* **DIRECTIONS FOR THIS TASK**
Extract every line below that contains the word "newFile".

___ MATERIAL SHOWN ___

(** C8: [create_logger] configures the logger that the process keeps
    under the module's name.  Called with both outputs on and a file
    that can be opened, it adds a console handler that passes records
    of level DEBUG and above and a file handler that passes records of
    level INFO and above, each with a format of its own, and opening
    the file empties whatever the path designated.  A second call
    reaches the same logger, adds two more handlers next to the first
    two, and empties the file again. *)
Theorem C8_create_logger {os : Os} (name file_name : string) (w : Logging) :
  handlers_allocated w ->
  open_error file_name "w" = None ->
  let n := length (lw_handlers w) in
  let fmt_stream := "%(asctime)s : %(levelname)s %(message)s" in
  let fmt_file := "%(asctime)s %(name)s %(lineno)d:%(levelname)s %(message)s" in
  let console := mkHandler StreamHandler DEBUG (Some fmt_stream) in
  let logfile := mkHandler (FileHandler file_name "w") INFO (Some fmt_file) in
  let once := create_logger name true true file_name w in
  let twice := create_logger name true true file_name (snd once) in
  fst once = Ok name
  /\ lw_loggers (snd once) !! name
     = Some (mkLogger DEBUG (lg_handlers (logger_of w name) ++ [n; S n]))
  /\ lw_handlers (snd once) = lw_handlers w ++ [console; logfile]
  /\ (forall levelno, handler_emits console levelno = true <-> DEBUG <= levelno)
  /\ (forall levelno, handler_emits logfile levelno = true <-> INFO <= levelno)
  /\ fmt_stream <> fmt_file
  /\ lw_files (snd once) !! file_of file_name = Some ""
  /\ fst twice = Ok name
  /\ lw_loggers (snd twice) !! name
     = Some (mkLogger DEBUG
               (lg_handlers (logger_of w name)
                ++ [n; S n; S (S n); S (S (S n))]))
  /\ lw_handlers (snd twice)
     = lw_handlers w ++ [console; logfile; console; logfile]
  /\ lw_files (snd twice) !! file_of file_name = Some "".
Proof.
  intros Hw Hopen n fmt_stream fmt_file console logfile once twice.
  pose proof (create_logger_allocated name true true file_name w Hw) as Hw1.
  pose proof (create_logger_run name true true file_name w Hw) as E1.
  pose proof (create_logger_run name true true file_name _ Hw1) as E2.
  cbv beta iota zeta in E1, E2. rewrite Hopen in E1, E2.
  fold once in E1, E2. fold twice in E2.
  assert (L1 : lw_loggers (snd once) !! name
               = Some (mkLogger DEBUG (lg_handlers (logger_of w name) ++ [n; S n]))).
  { rewrite E1. cbn [snd lw_loggers]. rewrite lookup_insert_eq. reflexivity. }
  assert (H1 : lw_handlers (snd once) = lw_handlers w ++ [console; logfile]).
  { rewrite E1. reflexivity. }
  split; [rewrite E1; reflexivity|].
  split; [exact L1|].
  split; [exact H1|].
  split; [intros levelno; unfold handler_emits; cbn [h_level console];
          apply Z.leb_le|].
  split; [intros levelno; unfold handler_emits; cbn [h_level logfile];
          apply Z.leb_le|].
  split; [discriminate|].
  split; [rewrite E1; cbn [snd lw_files]; apply lookup_insert_eq|].
  split; [rewrite E2; reflexivity|].
  split.
  - rewrite E2. cbn [snd lw_loggers]. rewrite lookup_insert_eq.
    unfold logger_of at 1. rewrite L1. cbn [from_option id lg_handlers].
    rewrite H1, length_app. cbn [length].
    rewrite <- !app_assoc. cbn [app].
    replace (length (lw_handlers w) + 2)%nat with (S (S n)) by (subst n; lia).
    reflexivity.
  - split.
    + rewrite E2. cbn [snd lw_handlers]. rewrite H1.
      rewrite <- !app_assoc. reflexivity.
    + rewrite E2. cbn [snd lw_files]. apply lookup_insert_eq.
Qed.
Lemma build_snoc_lookup (langs : list Language) (l : Language) (k : string) :
  buildExtensions (langs ++ [l]) !! k
  = if bool_decide (k ∈ extension l) then Some l
    else buildExtensions langs !! k.
Proof. rewrite build_app. cbn [fold_left]. apply insertAll_lookup. Qed.

Lemma build_lookup_spec (langs : list Language) (ext : string) :
  (buildExtensions langs !! ext = None
   <-> forall l, l ∈ langs -> ext ∉ extension l)
  /\ (forall l, buildExtensions langs !! ext = Some l ->
        l ∈ langs /\ ext ∈ extension l).
Proof.
  induction langs as [|l0 langs [IHn IHs]] using rev_ind.
  - split.
    + split; [intros _ l Hl; inversion Hl | intros _; reflexivity].
    + intros l H. discriminate.
  - rewrite build_snoc_lookup.
    destruct (bool_decide_reflect (ext ∈ extension l0)) as [Hin | Hnin].
    + split.
      * split; [discriminate|]. intros H. exfalso.
        apply (H l0); [apply elem_of_app; right; left | exact Hin].
      * intros l [= <-]. split; [apply elem_of_app; right; left | exact Hin].
    + split.
      * rewrite IHn. split.
        -- intros H l Hl. apply elem_of_app in Hl as [Hl | Hl].
           ++ apply H, Hl.
           ++ apply list_elem_of_singleton in Hl. subst l. exact Hnin.
        -- intros H l Hl. apply H. apply elem_of_app. left. exact Hl.
      * intros l Hl. apply IHs in Hl as [Hl Hext]. split; [|exact Hext].
        apply elem_of_app. left. exact Hl.
Qed.

(** Every key of the shipped table is in lower case and leads to a rule
    with a name. *)
Lemma extensions_keys (ext : string) (l : Language) :
  extensions !! ext = Some l -> ToLower ext = ext /\ name l <> "".
Proof.
  intros H. apply build_lookup_spec in H as [Hl He].
  assert (Hall : Forall (fun l => name l <> ""
                           /\ Forall (fun e => ToLower e = e) (extension l))
                        languages).
  { unfold languages.
    repeat (apply List.Forall_cons;
            [split; [discriminate | repeat constructor]|]).
    apply List.Forall_nil. }
  rewrite List.Forall_forall in Hall.
  apply list_elem_of_In in Hl. destruct (Hall l Hl) as [Hn Hk].
  rewrite List.Forall_forall in Hk. apply list_elem_of_In in He.
  split; [apply Hk, He | exact Hn].
Qed.

End tableFacts.

(** X1. The table is built with the last write winning: an extension
    resolves to the last language of the list that names it. *)
Theorem buildExtensions_last_wins (before after : list Language)
    (l : Language) (ext : string) :
  ext ∈ extension l ->
  (forall l', l' ∈ after -> ext ∉ extension l') ->
  buildExtensions (before ++ l :: after) !! ext = Some l.
Proof.
  intros Hin. revert before.
  induction after as [|l' after IH] using rev_ind; intros before Hafter.
  - rewrite tableFacts.build_snoc_lookup.
    rewrite bool_decide_eq_true_2 by exact Hin. reflexivity.
  - replace (before ++ l :: after ++ [l'])%list
      with ((before ++ l :: after) ++ [l'])%list
      by (rewrite <- app_assoc; reflexivity).
    rewrite tableFacts.build_snoc_lookup.
    rewrite bool_decide_eq_false_2.
    + apply IH. intros l0 H0. apply Hafter.
      apply elem_of_app. left. exact H0.
    + apply Hafter. apply elem_of_app. right. left.
Qed.

(** Two rules that both name [.h]: the later one is found. *)
Lemma buildExtensions_last_wins_witness :
  buildExtensions
    ([mkLanguage "C" [".c"; ".h"] "/*" "*/" "//" ""]
     ++ mkLanguage "C++" [".cpp"; ".h"] "/*" "*/" "//" ""
     :: [mkLanguage "Go" [".go"] "/*" "*/" "//" ""]) !! ".h"
  = Some (mkLanguage "C++" [".cpp"; ".h"] "/*" "*/" "//" "").
Proof.
  apply (buildExtensions_last_wins
           [mkLanguage "C" [".c"; ".h"] "/*" "*/" "//" ""]
           [mkLanguage "Go" [".go"] "/*" "*/" "//" ""]
           (mkLanguage "C++" [".cpp"; ".h"] "/*" "*/" "//" "") ".h").
  - right. left.
  - intros l' Hl'. apply list_elem_of_singleton in Hl'. subst l'.
    cbn. intros H. apply list_elem_of_singleton in H. discriminate.
Defined.

(** X2. An extension has an entry in the table exactly when some language
    of the list names it, and the entry is one of the languages that do. *)
Theorem buildExtensions_lookup (langs : list Language) (ext : string) :
  (buildExtensions langs !! ext = None
   <-> forall l, l ∈ langs -> ext ∉ extension l)
  /\ (forall l, buildExtensions langs !! ext = Some l ->
        l ∈ langs /\ ext ∈ extension l).
Proof. exact (tableFacts.build_lookup_spec langs ext). Qed.

(** ** More on single lines *)





(** ** States that are never entered *)

(** One line does not lead to END under a rule without an end marker, nor
    to BLOCK under a rule that lacks a block marker. *)
Lemma scanLine_state_closed state file line_orig :
  (endmark (lang file) = "" -> state <> END ->
   fst (scanLine state file line_orig) <> END)
  /\ (openblock (lang file) = "" \/ closeblock (lang file) = "" ->
      state <> BLOCK ->
      fst (scanLine state file line_orig) <> BLOCK).
Proof.
  split.
  - intros He Hst.
    destruct (scanLine state file line_orig) as [st' f'] eqn:E. cbn.
    intros ->. apply scanLine_enters_END in E
      as [-> | (_ & _ & _ & Hne & _)]; contradiction.
  - intros Hb Hst. unfold scanLine, classify. cbn [lang incLines].
    assert (Hn : nonEmpty (openblock (lang file))
                 && nonEmpty (closeblock (lang file)) = false).
    { destruct Hb as [-> | ->]; [reflexivity | apply andb_false_r]. }
    rewrite Hn.
    destruct state; [|contradiction|]; repeat case_match; cbn; congruence.
Qed.

Lemma runLines_state_closed ls file state :
  (endmark (lang file) = "" -> state <> END ->
   fst (runLines ls state file) <> END)
  /\ (openblock (lang file) = "" \/ closeblock (lang file) = "" ->
      state <> BLOCK -> fst (runLines ls state file) <> BLOCK).
Proof.
  revert file state. induction ls as [|l ls IH]; intros file state.
  - split; intros _ H; exact H.
  - cbn [runLines].
    pose proof (scanLine_state_closed state file l) as [H1 H2].
    pose proof (scanLine_lang state file l) as Hl.
    destruct (scanLine state file l) as [st' f']. cbn in H1, H2, Hl.
    destruct (IH f' st') as [I1 I2]. rewrite Hl in I1, I2.
    split.
    + intros He Hst. apply I1; [exact He | apply H1; assumption].
    + intros Hb Hst. apply I2; [exact Hb | apply H2; assumption].
Qed.

(** X5. Under a rule without an end marker the scanner is never in state
    END, at any point of any file. *)
Theorem end_unreachable_without_endmark (file : File) (ls : list string) :
  endmark (lang file) = "" ->
  stateAfter ls NORMAL file <> END.
Proof.
  intros He. unfold stateAfter.
  apply (runLines_state_closed ls file NORMAL); [exact He | discriminate].
Qed.

(** A C file in which the end marker of Perl occurs. *)
Lemma end_unreachable_without_endmark_witness :
  stateAfter ["int x;"; "__END__"; "int y;"] NORMAL Fixture.c_file <> END.
Proof.
  apply (end_unreachable_without_endmark Fixture.c_file
           ["int x;"; "__END__"; "int y;"]).
  reflexivity.
Defined.

(** X6. Under a rule that lacks one of the two block markers the scanner is
    never in state BLOCK, at any point of any file. *)
Theorem block_unreachable_without_markers (file : File)
    (ls : list string) :
  openblock (lang file) = "" \/ closeblock (lang file) = "" ->
  stateAfter ls NORMAL file <> BLOCK.
Proof.
  intros Hb. unfold stateAfter.
  apply (runLines_state_closed ls file NORMAL); [exact Hb | discriminate].
Qed.

(** A Python file with the open marker of C in it. *)
Lemma block_unreachable_without_markers_witness :
  stateAfter ["x = 1 /* y"; "z = 2"] NORMAL
    (setLang Fixture.c_file (index extensions ".py")) <> BLOCK.
Proof.
  apply (block_unreachable_without_markers
           (setLang Fixture.c_file (index extensions ".py"))
           ["x = 1 /* y"; "z = 2"]).
  left. reflexivity.
Defined.

(** ** The counters of a whole file *)

Lemma nonBlank_false line_orig :
  nonBlank line_orig = false <-> TrimSpace line_orig = "".
Proof. apply nonEmpty_false. Qed.

(** A blank line bumps [blanks]; any other line bumps [comments] or
    [code]. *)
Lemma scanLine_kind state file line_orig state' file' :
  scanLine state file line_orig = (state', file') ->
  if nonBlank line_orig
  then file' = incComments (incLines file) \/ file' = incCode (incLines file)
  else file' = incBlanks (incLines file).
Proof.
  destruct (nonBlank line_orig) eqn:E.
  - apply nonBlank_true in E. rewrite scanLine_nonblank by exact E.
    unfold classify. repeat case_match; intros [= <- <-]; auto.
  - apply nonBlank_false in E. unfold scanLine. rewrite E. cbn.
    intros [= <- <-]. reflexivity.
Qed.

Lemma blankLines_cons l ls :
  blankLines (l :: ls)
  = if nonBlank l then blankLines ls else S (blankLines ls).
Proof. unfold blankLines. simpl. destruct (nonBlank l); reflexivity. Qed.

Lemma runLines_counters ls state file :
  lines (snd (runLines ls state file))
  = Nat.iter (length ls) incr (lines file)
  /\ blanks (snd (runLines ls state file))
     = Nat.iter (blankLines ls) incr (blanks file)
  /\ add (code (snd (runLines ls state file)))
         (comments (snd (runLines ls state file)))
     = Nat.iter (nonBlanks ls) incr (add (code file) (comments file)).
Proof.
  revert state file. induction ls as [|l ls IH]; intros state file.
  - repeat split.
  - cbn [runLines length]. rewrite blankLines_cons, nonBlanks_cons.
    destruct (scanLine state file l) as [st' f'] eqn:E.
    apply scanLine_kind in E. destruct (IH st' f') as (H1 & H2 & H3).
    rewrite H1, H2, H3.
    destruct (nonBlank l); [destruct E as [-> | ->] | subst f'];
      rewrite !Nat.iter_succ_r;
      cbn [lines blanks code comments incLines incComments incCode
           incBlanks];
      rewrite ?add_incr_l, ?add_incr_r; repeat split.
Qed.

Lemma iter_incr_zero (n : nat) : Nat.iter n incr 0 = wrap (Z.of_nat n).
Proof. exact (iter_incr n 0). Qed.

(** X7. For a file that is read to its end without an error, [lines] is the
    number of lines, [blanks] the number of lines that trim to the empty
    string, and [code + comments] the number of the other lines: no line
    is counted twice or left out (all three in [int]). *)
Theorem scan_counts_every_line (exts : gmap string Language)
    (open : FileSystem) (p : string) (i : FileInfo) (l : Language)
    (ls : list string) :
  exts !! ToLower (filepath.Ext p) = Some l ->
  name l <> "" -> Size i <> 0 ->
  open p = Opened (map okToken ls) ->
  exists f,
    scan exts open (newFile p i) = Ok f
    /\ scanned f = true
    /\ lines f = wrap (Z.of_nat (length ls))
    /\ blanks f = wrap (Z.of_nat (blankLines ls))
    /\ add (code f) (comments f) = wrap (Z.of_nat (nonBlanks ls)).
Proof.
  intros Hl Hname Hsize Ho.
  rewrite (scan_okTokens exts open p i l ls Hl Ho).
  apply String.eqb_neq in Hname. apply Z.eqb_neq in Hsize.
  rewrite Hname, Hsize. cbn [orb].
  destruct (runLines_counters ls NORMAL (setLang (newFile p i) l))
    as (H1 & H2 & H3).
  eexists. split; [reflexivity|]. cbn.
  rewrite H1, H2, H3. cbn. rewrite !iter_incr_zero. repeat split.
Qed.

(** The fixture: 27 lines, 3 of them blank. *)
Lemma scan_counts_every_line_witness :
  exists f,
    scan extensions Fixture.php_open
         (newFile "test_files/php.php" Fixture.php_info) = Ok f
    /\ scanned f = true
    /\ lines f = wrap (Z.of_nat (length Fixture.php_lines))
    /\ blanks f = wrap (Z.of_nat (blankLines Fixture.php_lines))
    /\ add (code f) (comments f)
       = wrap (Z.of_nat (nonBlanks Fixture.php_lines)).
Proof.
  apply (scan_counts_every_line extensions Fixture.php_open
           "test_files/php.php" Fixture.php_info (index extensions ".php")
           Fixture.php_lines).
  - vm_compute. reflexivity.
  - discriminate.
  - discriminate.
  - reflexivity.
Defined.

(** ** When [scan] panics *)

Lemma scanLoop_Panic_inv tokens state file err :
  scanLoop tokens state file = Panic err ->
  exists pre t post,
    tokens = (pre ++ t :: post)%list
    /\ Forall (fun t => ScanErr t = None) pre
    /\ ScanErr t = Some err.
Proof.
  revert state file. induction tokens as [|t tokens IH]; intros state file.
  - discriminate.
  - cbn [scanLoop]. destruct (ScanErr t) as [e|] eqn:Et.
    + intros [= ->]. exists [], t, tokens. repeat split; [constructor|exact Et].
    + destruct (scanLine state file (Text t)) as [st' f'].
      intros H. apply IH in H as (pre & t' & post & -> & Hpre & Ht').
      exists (t :: pre), t', post. repeat split; [|exact Ht'].
      constructor; assumption.
Qed.

(** X8. [scan] panics only on a failure of the file it reads: the rule of
    the file was found, the file is not empty, and either it could not be
    opened or one of its lines came with a read error, the first such error
    being the one the panic carries.  A file that is skipped never makes
    [scan] panic. *)
Theorem scan_panics_only_on_read_failure (exts : gmap string Language)
    (open : FileSystem) (p : string) (i : FileInfo) (err : error) :
  scan exts open (newFile p i) = Panic err ->
  name (index exts (ToLower (filepath.Ext p))) <> ""
  /\ Size i <> 0
  /\ (open p = OpenError err
      \/ exists pre t post,
           open p = Opened (pre ++ t :: post)
           /\ Forall (fun t => ScanErr t = None) pre
           /\ ScanErr t = Some err).
Proof.
  unfold scan. cbn [path newFile].
  set (file0 := setLang _ _).
  change (lang file0) with (index exts (ToLower (filepath.Ext p))).
  change (info file0) with i. change (path file0) with p.
  destruct (String.eqb _ "") eqn:En; [discriminate|].
  destruct (Size i =? 0) eqn:Es; [discriminate|]. cbn [orb].
  apply String.eqb_neq in En. apply Z.eqb_neq in Es.
  destruct (open p) as [e | tokens] eqn:Eo.
  - intros [= ->]. repeat split; try assumption. left. reflexivity.
  - destruct (scanLoop tokens NORMAL file0) as [[st f] | e] eqn:El;
      [discriminate|].
    intros [= ->]. repeat split; try assumption. right.
    apply scanLoop_Panic_inv in El as (pre & t & post & -> & Hpre & Ht).
    exists pre, t, post. repeat split; assumption.
Qed.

___

* **EXPECTED OUTPUT**
    scan exts open (newFile p i) = Ok f
  destruct (runLines_counters ls NORMAL (setLang (newFile p i) l))
         (newFile "test_files/php.php" Fixture.php_info) = Ok f
  scan exts open (newFile p i) = Panic err ->
  unfold scan. cbn [path newFile].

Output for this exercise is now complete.